From chef to ‘the woman of the house’
Guerrini and Artusi shared a vivid correspondence in which they discussed a plethora of gastronomic and philosophical topics, and from which Artusi drew inspiration. Guerrini’s influence is evident by the numerous references and citations found in La scienza in cucina: one that is of note was from a conference held at the Exposition of Turin on 21 June 1884 in which Guerrini lamented society’s prejudice against cuisine as a vulgarity. The poet alternatively contended that la cucina is elegant and intelligent, and exhorted its rehabilitation.7 With this in mind, Artusi advanced the premise for the future of la gastronomia, with which he intended to ‘train young female cooks, who are naturally more economical than men and less wasteful, they would easily be employed and would possess an art, which when brought to the middle-class households, would be a medicine to the many frustrations that often occur in families because of poor dining’.8 Within this context, we see woman’s role as key to the gastronomic cause. Unlike the experience in France, where a bourgeois taste was forwarded through the figure of the chef and the proliferation of the restaurant, in Italy, the caretaker of the household (i.e., la donna di casa) was to be the disseminator of taste. Her culinary education was fundamental to the construction of a new Italian society, as it was considered the most effective way of influencing the middle-class household. It is, however, clear that the ideal conveyed by Artusi and Guerrini is of a woman who is preparer, not gastronome.

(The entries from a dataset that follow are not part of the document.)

#[export] Instance gogoproto_FrameCodec out0 :
  is_Message out0 = true → FrameCodec (sendable out0) frame (decode_one out0).
Proof using Hmax ProtoLaws0.
  intros Hout. split.
  - intros [ch pool] v bs rest e (Hm & <- & body & Hb & Hfit) Henc.
    unfold frame in Henc. rewrite Hb in Henc. simplify_eq/=.
    destruct (Decode_frame maxAlloc (default None (head ch)) pool body rest e (zero_of v) v None)
      as [pool' Hd]; [lia|done|done|by apply Unmarshal_encode_body|].
    rewrite <-app_assoc, Hd. by eexists.
  - intros [ch pool] e. unfold decode_one, Decode. rewrite Hout. simpl.
    case_bool_decide; simpl; eexists _, _; by split.
  - intros [ch pool] v cut more e (Hm & <- & body & Hb & Hfit) Henc Hmore.
    destruct (Decode_truncated maxAlloc (default None (head ch)) pool v body cut more e (zero_of v))
      as [pool' Hd]; [lia|done..|]. unfold decode_one. rewrite Hd. by eexists _, _.
Qed.

(** Frames of messages whose bodies fit in memory. *)
#[export] Instance fits_dec body : Decision (fits maxAlloc body).
Proof. unfold fits. apply _. Defined.

Definition frame_within (v : V) : result bytes :=
  body ← encode_body v;
  if bool_decide (fits maxAlloc body) then frame v else Err (errorString "out of memory").

Lemma frame_within_Ok v f :
  frame_within v = Ok f → frame v = Ok f ∧ ∃ body, encode_body v = Ok body ∧ fits maxAlloc body.
Proof.
  unfold frame_within. destruct (encode_body v) as [body|] eqn:Hb; [|done]. simpl.
  case_bool_decide; [|done]. eauto.
Qed.

(** The codec for one message type. *)
Lemma frame_within_sendable out0 v f :
  (∀ v, is_Message v = true ∧ zero_of v = out0) → frame_within v = Ok f → sendable out0 v.
Proof. intros Hall [_ Hb]%frame_within_Ok. destruct (Hall v). by split_and!. Qed.

Lemma frame_within_FrameCodec out0 :
  is_Message out0 = true → FrameCodec (sendable out0) frame_within (decode_one out0).
Proof using Hmax ProtoLaws0.
  intros Hout. pose proof (gogoproto_FrameCodec out0 Hout) as [H1 H2 H3]. split; [|done|].
  - intros s v bs rest e Hv [Hf _]%frame_within_Ok. eauto.
  - intros s v cut more e Hv [Hf _]%frame_within_Ok. eauto.
Qed.

Lemma encode_stream_frames out0 s (w : bytes) vs :
  Forall (sendable out0) vs →
  ∃ s' bs, encode_all frame vs = Ok bs ∧ encode_stream s w vs = Return (s', w ++ bs, None).
Proof using Hmax.
  revert s w. induction vs as [|v vs IH]; intros [ch pool] w Hvs; simpl.
  { eexists _, []. rewrite app_nil_r. done. }
  inv Hvs. destruct H1 as (_ & _ & body & Hb & Hfit).
  destruct (Encode_bytes_Buffer maxAlloc (default None (head ch)) pool w v body)
    as [pool' ->]; [done..|]. simpl.
  destruct (IH (tail ch, pool') (w ++ uvarint64 (len body) ++ body)) as (s' & bs & He & ->);
    [done|]. rewrite He. unfold frame. rewrite Hb. simpl.
  eexists _, _. split; [done|]. by rewrite <-!app_assoc.
Qed.

(** C3. Stream round trip: messages sent through Encode over one connection are what the
    receive loop of Decode delivers, all of them, in order and unchanged, and the loop then
    reports the end of the stream; whatever buffers the shared pool hands out on either side. *)
Theorem stream_roundtrip out0 vs s1 s2 :
  is_Message out0 = true → Forall (sendable out0) vs →
  ∃ s1' wire, encode_stream s1 ([] : bytes) vs = Return (s1', wire, None) ∧
    decode_all (decode_one out0) (S (length vs)) s2 (Reader wire EOF) = Return (vs, EOF).
Proof using Hmax ProtoLaws0.
  intros Hout Hvs. destruct (encode_stream_frames out0 s1 [] vs Hvs) as (s' & bs & He & Hw).
  exists s', bs. split; [done|].
  eapply (decode_all_encode_all (sendable out0) frame _ vs bs); [done|done|lia].
  Unshelve. by apply gogoproto_FrameCodec.
Qed.
End stream.

(** ** The codec on concrete inputs *)

(** A message type that is its own body, and a value that is no protobuf message. *)
Module SampleProto.
Inductive blob : Type := Blob (b : bytes) | NotProto.

#[export] Instance blob_api : ProtoAPI blob := {|
  is_Marshaler v := match v with Blob _ => true | NotProto => false end;
  is_Message v := match v with Blob _ => true | NotProto => false end;
  t_Marshal v := match v with Blob b => Ok b | NotProto => Err EOF end;
  proto_Marshal v := match v with Blob b => Ok b | NotProto => Err EOF end;
  Unmarshal_into bs v := (Blob bs, None);
  zero_of v := match v with Blob _ => Blob [] | NotProto => NotProto end;
|}.

#[export] Instance blob_laws : ProtoLaws blob.
Proof. split; [by intros []|by intros [] ? ? ? [= ->]|by intros [] ? ? [= ->]]. Qed.
End SampleProto.

Section witnesses.
Import SampleProto.

Lemma stream_roundtrip_witness :
  ∃ s1' wire,
    encode_stream (2 ^ 48) ([Some 0%nat], [[7]]) ([] : bytes) [Blob [1; 2; 3]; Blob []] =
      Return (s1', wire, None) ∧
    decode_all (decode_one (2 ^ 48) (Blob [])) 3 ([], [[5; 6]]) (Reader wire EOF) =
      Return ([Blob [1; 2; 3]; Blob []], EOF).
Proof.
  apply (stream_roundtrip (2 ^ 48)).
  - lia.
  - reflexivity.
  - repeat constructor; (eexists; split; [reflexivity|split; vm_compute; congruence]).
Defined.
(* ===== verification/Proto.v ===== *)
(** * Protocol messages (arhat-proto) and their constructors (package protoutil)

    The message types are generated code outside the repository; the records have the fields the
    repository reads and writes.  The numeric values of the enumerations are not known here:
    [ArhatPb] names them, and the hypotheses of the theorems say where two of them must differ
    (the Go compiler enforces that in every [switch] and map literal over them). *)
From S2P Require Import Prelude.

Set Default Proof Using "Type".

Record Cmd : Type := MkCmd {
  cmd_Kind : Z;
  cmd_Id : Z;
  cmd_Seq : Z;
  cmd_Payload : bytes;
}.

Record Msg : Type := MkMsg {
  msg_Kind : Z;
  msg_Id : Z;
  msg_Ack : Z;
  msg_Payload : bytes;
}.

Record RegisterMsg : Type := MkRegisterMsg {
  reg_Name : string;
  reg_ExtensionType : Z;
  reg_Codec : Z;
}.

#[export] Instance Cmd_eq_dec : EqDecision Cmd.
Proof. solve_decision. Defined.
#[export] Instance Msg_eq_dec : EqDecision Msg.
Proof. solve_decision. Defined.

(** The enumeration values of package arhatgopb the code mentions. *)
Class ArhatPb := {
  CODEC_JSON : Z;
  CODEC_PROTOBUF : Z;
  MSG_REGISTER : Z;
  MSG_PONG : Z;
  MSG_DONE : Z;
  MSG_ERROR : Z;
  MSG_DATA_OUTPUT : Z;
  MSG_RUNTIME_DATA_STDERR : Z;
  MSG_RUNTIME_ARANYA_PROTO : Z;
  MSG_PERIPHERAL_OPERATION_RESULT : Z;
  MSG_PERIPHERAL_METRICS : Z;
  CMD_PING : Z;
  CMD_DATA_INPUT : Z;
  CMD_DATA_CLOSE : Z;
  CMD_RUNTIME_ARANYA_PROTO : Z;
  CMD_PERIPHERAL_CONNECT : Z;
  CMD_PERIPHERAL_CLOSE : Z;
  CMD_PERIPHERAL_OPERATE : Z;
  CMD_PERIPHERAL_COLLECT_METRICS : Z;
}.

(** One numbering, for running the definitions on concrete inputs. *)
Definition sample_pb : ArhatPb := {|
  CODEC_JSON := 1; CODEC_PROTOBUF := 2;
  MSG_REGISTER := 1; MSG_PONG := 2; MSG_DONE := 3; MSG_ERROR := 4; MSG_DATA_OUTPUT := 5;
  MSG_RUNTIME_DATA_STDERR := 6; MSG_RUNTIME_ARANYA_PROTO := 7;
  MSG_PERIPHERAL_OPERATION_RESULT := 8; MSG_PERIPHERAL_METRICS := 9;
  CMD_PING := 1; CMD_DATA_INPUT := 2; CMD_DATA_CLOSE := 3; CMD_RUNTIME_ARANYA_PROTO := 4;
  CMD_PERIPHERAL_CONNECT := 5; CMD_PERIPHERAL_CLOSE := 6; CMD_PERIPHERAL_OPERATE := 7;
  CMD_PERIPHERAL_COLLECT_METRICS := 8;
|}.

Section constructors.
Context {B : Type} (marshal : B → result bytes).

Definition NewCmd (kind id seq : Z) (body : B) : result Cmd :=
  payload ← marshal body;
  Ok {| cmd_Kind := kind; cmd_Id := id; cmd_Seq := seq; cmd_Payload := payload |}.

Definition NewMsg (kind id ack : Z) (body : B) : result Msg :=
  payload ← marshal body;
  Ok {| msg_Kind := kind; msg_Id := id; msg_Ack := ack; msg_Payload := payload |}.

Lemma NewMsg_Ok kind id ack body m :
  NewMsg kind id ack body = Ok m →
  msg_Kind m = kind ∧ msg_Id m = id ∧ msg_Ack m = ack ∧ marshal body = Ok (msg_Payload m).
Proof. unfold NewMsg. destruct (marshal body); intros; by simplify_eq/=. Qed.
End constructors.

On the one hand, with this declaration, we see the culmination of a shift that occurred historically. The most celebrated cookbooks written by the likes of Bartolomeo Scacchi (1421–1481), better known as Platina; Bartolomeo Scappi (1500–1577), the legendary ‘secret chef of the popes’;9 and Domenico Romoli, known as Panunto, were geared, for the most part, towards male aristocratic chefs. Texts addressed to the bourgeoisie did not begin to appear until the eighteenth century, and many were mere assemblages and translations of French counterparts.10 Others laid the foundations for what would become known as regional cuisines.11 However, it was not until the nineteenth century that the male chef was superseded by the female cook as the primary intended audience. This shift coincided with the growth of the middle classes as well as with the prominence of the household cook and the figure of the bourgeois mother. Therefore, it is clear that there was a keener focus on how the Italian woman was to manage the household’s gastronomic matters. Ultimately, she was to be the eminent purveyor of this new Italian art.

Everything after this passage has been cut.